The Executive Board of any large enterprise wants to know that the organization is appropriately protected against potential risk. The ultimate objective of risk management is to define and understand the risk tolerances of the enterprise and manage to those tolerances, optimizing the risk/return of the business. In addition, increased accountability and transparency is being demanded of corporate executives and boards of directors from both customers and regulatory agencies. Renewed enforcement and enhancements of regulatory requirements are becoming more evident and the costs associated with compliance are increasing significantly. This is occurring at the same time that resources are being stretched thin, if not altogether eliminated.It has been estimated that spending on Governance, Risk & Compliance (GRC) exceeded $32 billion in 2008i. Budget priorities are becoming more focused on enterprise and operational risk management. As enterprises continue to spend time, money and resources on GRC, finding effective and economically sound ways to identify and manage the processes and procedures implicit in GRC is an enterprise imperative. Governance, Risk Management, and Compliance or GRC is the umbrella term covering an organization's approach across these three areas. Being closely related concerns, governance, risk and compliance activities are increasingly being integrated and aligned to some extent in order to avoid conflicts, wasteful overlaps and gaps. While interpreted differently in various organizations, GRC typically encompasses activities such as corporate governance, enterprise risk management (ERM) and corporate compliance with applicable laws and regulations

Governance management

Governance describes the overall management approach through which senior executives direct and control the entire organization, using a combination of management information and hierarchical management control structures. Governance activities ensure that critical management information reaching the executive team is sufficiently complete, accurate and timely to enable appropriate management decision making, and provide the control mechanisms to ensure that strategies, directions and instructions from management are carried out systematically and effectively.

Risk Management

Risk management is the set of processes through which management identifies, analyses and where necessary responds appropriately to risks that might adversely affect realization of the organization's business objectives.
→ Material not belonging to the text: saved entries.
(** ** Axis-aligned squares *)







(** ** The cells behind the dispatchers *)

Section Dispatch.

Variable cells : Cells.


Lemma handle_collision_circle_circle st self other d :
  _shape (st self) = circle -> _shape (st other) = circle ->
  handle_collision cells self other d st =
  apply_cell _handle_circle_circle self other d st.
Proof.
  intros Hs Ho. unfold handle_collision, bind, get. rewrite Hs, Ho. reflexivity.
Qed.

Lemma resolve_overlapping_square_square st self other d :
  _shape (st self) = square -> _shape (st other) = square ->
  resolve_overlapping cells self other d st =
  apply_cell _square_square_overlap self other d st.
Proof.
  intros Hs Ho. unfold resolve_overlapping, bind, get. rewrite Hs, Ho.
  reflexivity.
Qed.


End Dispatch.

(** ** The square resolver *)




(** ** The recursion of [move] *)

Section Depth.

Variable cells : Cells.

Lemma get_carried_sprite_incl self motion d sprites :
  forall st carried st',
    get_carried_sprite self sprites motion d st = (Ok carried, st') ->
    incl carried sprites.
Proof.
  induction sprites as [|s rest IH]; intros st carried st' H;
    cbn [get_carried_sprite] in H.
  - inversion H. apply incl_nil_l.
  - unfold bind in H.
    destruct (detect_collision self s motion d st) as [[c|e] st1];
      [|discriminate].
    destruct (get_carried_sprite self rest motion d st1) as [[r|e] st2] eqn:E;
      [|discriminate].
    unfold ret in H. inversion H; subst. specialize (IH _ _ _ E).
    destruct c.
    + apply incl_cons; [left; reflexivity | apply incl_tl; exact IH].
    + apply incl_tl; exact IH.
Qed.

Lemma argmin_from_lt l : forall best besti i,
  (besti < i)%nat -> (argmin_from best besti i l < i + length l)%nat.
Proof.
  induction l as [|d t IH]; intros best besti i H; cbn [argmin_from length].
  - lia.
  - destruct (d <? best).
    + specialize (IH d i (S i)). lia.
    + specialize (IH best besti (S i)). lia.
Qed.
(** * YMF271 (OPX) emulation core of libvgm: a shallow embedding of
    [emu/cores/ymf271.c] and the properties of its specification.

    Integers of the C code are [Z] with the wrap-around of their C type
    written out; [double] is the kernel's binary64 ([PrimFloat]); arrays are
    stdpp lists updated by index; the lookup tables that [init_tables]
    fills once are read-only functions of their indices.  The functions
    appear in the order of the C file and keep its names. *)

From Stdlib Require Import ZArith Lia Bool Floats.
From stdpp Require Import base list.

#[local] Set Warnings "-inexact-float".
#[local] Open Scope Z_scope.

(** ** Machine integers *)

(** Value of [x] once stored in an unsigned / signed C integer of [w] bits
    (two's complement; the conversion every supported compiler performs). *)
Definition wrap_u (w x : Z) : Z := x mod 2 ^ w.
Definition wrap_s (w x : Z) : Z := (x + 2 ^ (w - 1)) mod 2 ^ w - 2 ^ (w - 1).

Definition to_UINT8 : Z -> Z := wrap_u 8.
Definition to_UINT16 : Z -> Z := wrap_u 16.
Definition to_UINT32 : Z -> Z := wrap_u 32.
Definition to_UINT64 : Z -> Z := wrap_u 64.
Definition to_INT8 : Z -> Z := wrap_s 8.
Definition to_INT16 : Z -> Z := wrap_s 16.
Definition to_INT32 : Z -> Z := wrap_s 32.
Definition to_INT64 : Z -> Z := wrap_s 64.

(** C truth value of an integer, and the [c ? 1 : 0] idiom. *)
Definition nonzero (x : Z) : bool := negb (x =? 0).
Definition flag (b : bool) : Z := if b then 1 else 0.

(** Read entry [i] of a constant C array given as a list. *)
Definition tab (l : list Z) (i : Z) : Z := default 0 (l !! Z.to_nat i).

(** ** [double] arithmetic *)

(** [(double)n] for an integer that a double holds exactly. *)
Definition double_of_Z (n : Z) : float :=
  if n <? 0 then PrimFloat.opp (PrimFloat.of_uint63 (Uint63.of_Z (- n)))
  else PrimFloat.of_uint63 (Uint63.of_Z n).

(** The integer part of a finite double (rounding toward zero). *)
Definition trunc_double (f : float) : option Z :=
  match Prim2SF f with
  | S754_zero _ => Some 0
  | S754_finite s m e =>
      let v := if 0 <=? e then Z.pos m * 2 ^ e else Z.pos m / 2 ^ (- e) in
      Some (if s then - v else v)
  | _ => None
  end.

(** [(int)f]: truncation; outside the range of [int] the C result is not
    defined, and the value taken here is the one of the x86 conversion. *)
Definition int_of_double (f : float) : Z :=
  match trunc_double f with
  | Some v => if (- 2 ^ 31 <=? v) && (v <? 2 ^ 31) then v else - 2 ^ 31
  | None => - 2 ^ 31
  end.

(** [(UINT32)f]: truncation through a 64-bit conversion, low 32 bits. *)
Definition uint32_of_double (f : float) : Z :=
  match trunc_double f with
  | Some v => if (- 2 ^ 63 <=? v) && (v <? 2 ^ 63) then to_UINT32 v else 0
  | None => 0
  end.

(** ** Constants *)

Definition STD_CLOCK : Z := 16934400.

Definition MAXOUT : Z := 32768.
Definition MINOUT : Z := -32768.

Definition ACC_18BIT_MAX : Z := 131071.
Definition ACC_18BIT_MIN : Z := -131072.

Definition SIN_BITS : Z := 10.
Definition SIN_LEN : Z := Z.shiftl 1 SIN_BITS.
Definition SIN_MASK : Z := SIN_LEN - 1.

Definition LFO_LENGTH : Z := 256.
Definition LFO_SHIFT : Z := 8.
Definition PLFO_MAX : float := 1%float.
Definition PLFO_MIN : float := (-1)%float.
Definition ALFO_MAX : Z := 65536.
Definition ALFO_MIN : Z := 0.

Definition ENV_ATTACK : Z := 0.
Definition ENV_DECAY1 : Z := 1.
Definition ENV_DECAY2 : Z := 2.
Definition ENV_RELEASE : Z := 3.

Definition OP_INPUT_FEEDBACK : Z := -1.
Definition OP_INPUT_NONE : Z := -2.

Definition ENV_VOLUME_SHIFT : Z := 16.

Definition ACC_TL_SCALE : Z := 2.

Definition INF : float := (-1)%float.

Definition M_PI : float := 3.14159265358979323846%float.

(** ** Constant tables *)

(** Read entry [i] of a constant array of doubles. *)
Definition ftab (l : list float) (i : Z) : float :=
  default 0%float (l !! Z.to_nat i).

(** Envelope times in milliseconds per rate, at the standard clock. *)
Definition ARTime : list float :=
  [ INF; INF; INF; INF; 6188.12; 4980.68; 4144.76; 3541.04;
    3094.06; 2490.34; 2072.38; 1770.52; 1547.03; 1245.17; 1036.19; 885.26;
    773.51; 622.59; 518.10; 441.63; 386.76; 311.29; 259.05; 221.32;
    193.38; 155.65; 129.52; 110.66; 96.69; 77.82; 64.76; 55.33;
    48.34; 38.91; 32.38; 27.66; 24.17; 19.46; 16.19; 13.83;
    12.09; 9.73; 8.10; 6.92; 6.04; 4.86; 4.05; 3.46;
    3.02; 2.47; 2.14; 1.88; 1.70; 1.38; 1.16; 1.02;
    0.88; 0.70; 0.57; 0.48; 0.43; 0.43; 0.43; 0.07 ]%float.

Definition DCTime : list float :=
  [ INF; INF; INF; INF; 93599.64; 74837.91; 62392.02; 53475.56;
    46799.82; 37418.96; 31196.01; 26737.78; 23399.91; 18709.48; 15598.00; 13368.89;
    11699.95; 9354.74; 7799.00; 6684.44; 5849.98; 4677.37; 3899.50; 3342.22;
    2924.99; 2338.68; 1949.75; 1671.11; 1462.49; 1169.34; 974.88; 835.56;
    731.25; 584.67; 487.44; 417.78; 365.62; 292.34; 243.72; 208.89;
    182.81; 146.17; 121.86; 104.44; 91.41; 73.08; 60.93; 52.22;
    45.69; 36.55; 33.85; 26.09; 22.83; 18.28; 15.22; 13.03;
    11.41; 9.12; 7.60; 6.51; 5.69; 5.69; 5.69; 5.69 ]%float.

(** LFO frequencies of the manual, with its two known corrections. *)
Definition LFO_frequency_table : list float :=
  [ 0.00066; 0.00068; 0.00070; 0.00073; 0.00075; 0.00078; 0.00081; 0.00084;
    0.00088; 0.00091; 0.00096; 0.00100; 0.00105; 0.00111; 0.00117; 0.00124;
    0.00131; 0.00136; 0.00140; 0.00145; 0.00150; 0.00156; 0.00162; 0.00168;
    0.00175; 0.00183; 0.00191; 0.00200; 0.00210; 0.00221; 0.00234; 0.00247;
    0.00263; 0.00271; 0.00280; 0.00290; 0.00300; 0.00312; 0.00324; 0.00336;
    0.00350; 0.00366; 0.00382; 0.00401; 0.00421; 0.00443; 0.00467; 0.00495;
    0.00526; 0.00543; 0.00561; 0.00580; 0.00601; 0.00623; 0.00647; 0.00673;
    0.00701; 0.00731; 0.00765; 0.00801; 0.00841; 0.00885; 0.00935; 0.00990;
    0.01051; 0.01085; 0.01122; 0.01160; 0.01202; 0.01246; 0.01294; 0.01346;
    0.01402; 0.01463; 0.01529; 0.01602; 0.01682; 0.01771; 0.01869; 0.01979;
    0.02103; 0.02171; 0.02243; 0.02320; 0.02403; 0.02492; 0.02588; 0.02692;
    0.02804; 0.02926; 0.03059; 0.03204; 0.03365; 0.03542; 0.03738; 0.03958;
    0.04206; 0.04341; 0.04486; 0.04641; 0.04807; 0.04985; 0.05176; 0.05383;
    0.05608; 0.05851; 0.06117; 0.06409; 0.06729; 0.07083; 0.07477; 0.07917;
    0.08411; 0.08683; 0.08972; 0.09282; 0.09613; 0.09969; 0.10353; 0.10767;
    0.11215; 0.11703; 0.12235; 0.12817; 0.13458; 0.14167; 0.14954; 0.15833;
    0.16823; 0.17365; 0.17944; 0.18563; 0.19226; 0.19938; 0.20705; 0.21533;
    0.22430; 0.23406; 0.24470; 0.25635; 0.26917; 0.28333; 0.29907; 0.31666;
    0.33646; 0.34731; 0.35889; 0.37126; 0.38452; 0.39876; 0.41410; 0.43066;
    0.44861; 0.46811; 0.48939; 0.51270; 0.53833; 0.56666; 0.59814; 0.63333;
    0.67291; 0.69462; 0.71777; 0.74252; 0.76904; 0.79753; 0.82820; 0.86133;
    0.89722; 0.93623; 0.97878; 1.02539; 1.07666; 1.13333; 1.19629; 1.26666;
    1.34583; 1.38924; 1.43555; 1.48505; 1.53809; 1.59509; 1.65640; 1.72266;
    1.79443; 1.87245; 1.95756; 2.05078; 2.15332; 2.26665; 2.39258; 2.53332;
    2.69165; 2.77848; 2.87109; 2.97010; 3.07617; 3.19010; 3.31280; 3.44531;
    3.58887; 3.74490; 3.91513; 4.10156; 4.30664; 4.53331; 4.78516; 5.06664;
    5.38330; 5.55696; 5.74219; 5.94019; 6.15234; 6.38021; 6.62560; 6.89062;
    7.17773; 7.48981; 7.83026; 8.20312; 8.61328; 9.06661; 9.57031; 10.13327;
    10.76660; 11.11391; 11.48438; 11.88039; 12.30469; 12.76042; 13.25120; 13.78125;
    14.35547; 14.97962; 15.66051; 16.40625; 17.22656; 18.13322; 19.14062; 20.26654;
    21.53320; 22.96875; 24.60938; 26.50240; 28.71094; 31.32102; 34.45312; 38.28125;
    43.06641; 49.21875; 57.42188; 68.90625; 86.13281; 114.84375; 172.26562; 344.53125 ]%float.

(** Rate key scaling: rows are keycodes 0..31, columns keyscale 0..3. *)
Definition RKS_Table : list (list Z) :=
  [ [0; 0; 0; 0]; [0; 0; 0; 0]; [0; 0; 0; 1]; [0; 0; 0; 1];
    [0; 0; 1; 2]; [0; 0; 1; 2]; [0; 0; 1; 3]; [0; 0; 1; 3];
    [0; 0; 1; 4]; [0; 0; 1; 4]; [0; 0; 2; 5]; [0; 0; 2; 5];
    [0; 0; 1; 6]; [0; 0; 1; 6]; [0; 0; 1; 7]; [0; 0; 1; 7];
    [0; 0; 2; 8]; [0; 0; 2; 8]; [0; 0; 2; 9]; [0; 0; 2; 9];
    [0; 0; 2; 10]; [0; 0; 2; 10]; [0; 0; 2; 11]; [0; 0; 2; 11];
    [0; 0; 3; 12]; [0; 0; 3; 12]; [0; 0; 3; 13]; [0; 0; 3; 13];
    [0; 0; 3; 14]; [0; 0; 3; 14]; [0; 0; 3; 15]; [0; 0; 3; 15] ].

Definition multiple_table : list float :=
  [ 0.5; 1; 2; 3; 4; 5; 6; 7; 8; 9; 10; 11; 12; 13; 14; 15 ]%float.

Definition pow_table : list float :=
  [ 128; 256; 512; 1024; 2048; 4096; 8192; 16384;
    0.5; 1; 2; 4; 8; 16; 32; 64 ]%float.

Definition fs_frequency : list float :=
  [ 1 / 1; 1 / 2; 1 / 4; 1 / 8 ]%float.

Definition channel_attenuation_table : list float :=
  [ 0.0; 2.5; 6.0; 8.5; 12.0; 14.5; 18.1; 20.6;
    24.1; 26.6; 30.1; 32.6; 36.1; 96.1; 96.1; 96.1 ]%float.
The response to risks typically depends on their perceived gravity, and involves controlling, avoiding, accepting or transferring them to a third party. Whereas organizations routinely manage a wide range of risks (e.g. technological risks, commercial/financial risks, information security risks etc.), external legal and regulatory compliance risks are arguably the key issue in GRC.

Compliance Management

Compliance means conforming with stated requirements. At an organizational level, it is achieved through management processes which identify the applicable requirements (defined for example in laws, regulations, contracts, strategies and policies), assess the state of compliance, assess the risks and potential costs of non-compliance against the projected expenses to achieve compliance, and hence prioritize, fund and initiate any corrective actions deemed necessary.